Segment Start: Information given

(** The runtime returned, for a node of a group, the outputs [out] of the
  slices of the group in slice order.  The node is not one of a single
  slice: no list-mode lambda, and no workflow prefix. *)
Definition group_node (ls : list (string * string)) (out : string → string → string → list val)
  (kv : string * val) (x : string * string * list val) : Prop :=
∃ ws, dget kv.1 output_mapping = Some x.1 ∧ (x.1.1, ws) ∈ groups ∧ x.1 ∉ ls ∧
  match_workflow_for_group_node groups x.1.1 kv.1 = None ∧ kv.2 = VList x.2 ∧
  x.2 = concat (out x.1.1 x.1.2 <$> ids (by_slice_index ws)) ∧
  ∀ w, w ∈ ws → Z.of_nat (length (out x.1.1 x.1.2 (wid w))) = WorkflowItem.slice_length w.

Lemma collect_nodes ls out flat xs direct grouped :
Forall2 (group_node ls out) flat xs →
foldR (demux_node groups output_mapping ls) (direct, grouped) flat = Ok (direct, foldl collect grouped xs).
Proof.
intros H. revert grouped. induction H as [|[n v] [[g o] l] flat xs Hx _ IH]; intros grouped; [done|].
destruct Hx as (ws & Hmap & _ & Hl & Hmatch & Hv & _). simpl in *. subst v.
rewrite Hmap. simpl. rewrite decide_False by done. rewrite Hmatch. simpl. apply IH.
Qed.

Lemma collected_nodes ls out flat xs :
dict_wf groups → Forall2 (group_node ls out) flat xs → NoDup (key_of <$> xs) →
collected out (foldl collect [] xs) groups [].
Proof.
intros Hg Hall Hnd. destruct (collect_spec xs [] Hnd) as (H1 & H2 & H3); [done|].
intros g ws Hin. split; [apply H3; intros; constructor|]. intros o values Hov.
apply (elem_dget o values) in Hov; [|apply H3; intros; constructor].
change (cell g o (foldl collect [] xs) = Some values) in Hov.
destruct (decide ((g, o) ∈ key_of <$> xs)) as [Hk|Hk]; [|by rewrite H2 in Hov].
apply list_elem_of_fmap in Hk as ([k l] & Ek & Hx). unfold key_of in Ek. simpl in Ek. subst k.
specialize (H1 _ Hx) as Hl. simpl in Hl. rewrite Hl in Hov. injection Hov as <-. clear Hl.
apply list_elem_of_lookup in Hx as [i Hi]. destruct (Forall2_lookup_r _ _ _ _ _ Hall Hi) as (kv & _ & Hn).
destruct Hn as (ws' & _ & Hin' & _ & _ & _ & Hl & Hlen). simpl in *.
assert (ws' = ws) as -> by (apply (elem_dget _ _ _ Hg) in Hin, Hin'; congruence).
split; [done|]. intros w Hw. by rewrite Hlen.
Qed.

Segment End: Information given

Work request: A copy of each line in the data above that holds the string "simpl" is needed.

Answer section:
destruct Hx as (ws & Hmap & _ & Hl & Hmatch & Hv & _). simpl in *. subst v.
rewrite Hmap. simpl. rewrite decide_False by done. rewrite Hmatch. simpl. apply IH.
apply list_elem_of_fmap in Hk as ([k l] & Ek & Hx). unfold key_of in Ek. simpl in Ek. subst k.
specialize (H1 _ Hx) as Hl. simpl in Hl. rewrite Hl in Hov. injection Hov as <-. clear Hl.
destruct Hn as (ws' & _ & Hin' & _ & _ & _ & Hl & Hlen). simpl in *.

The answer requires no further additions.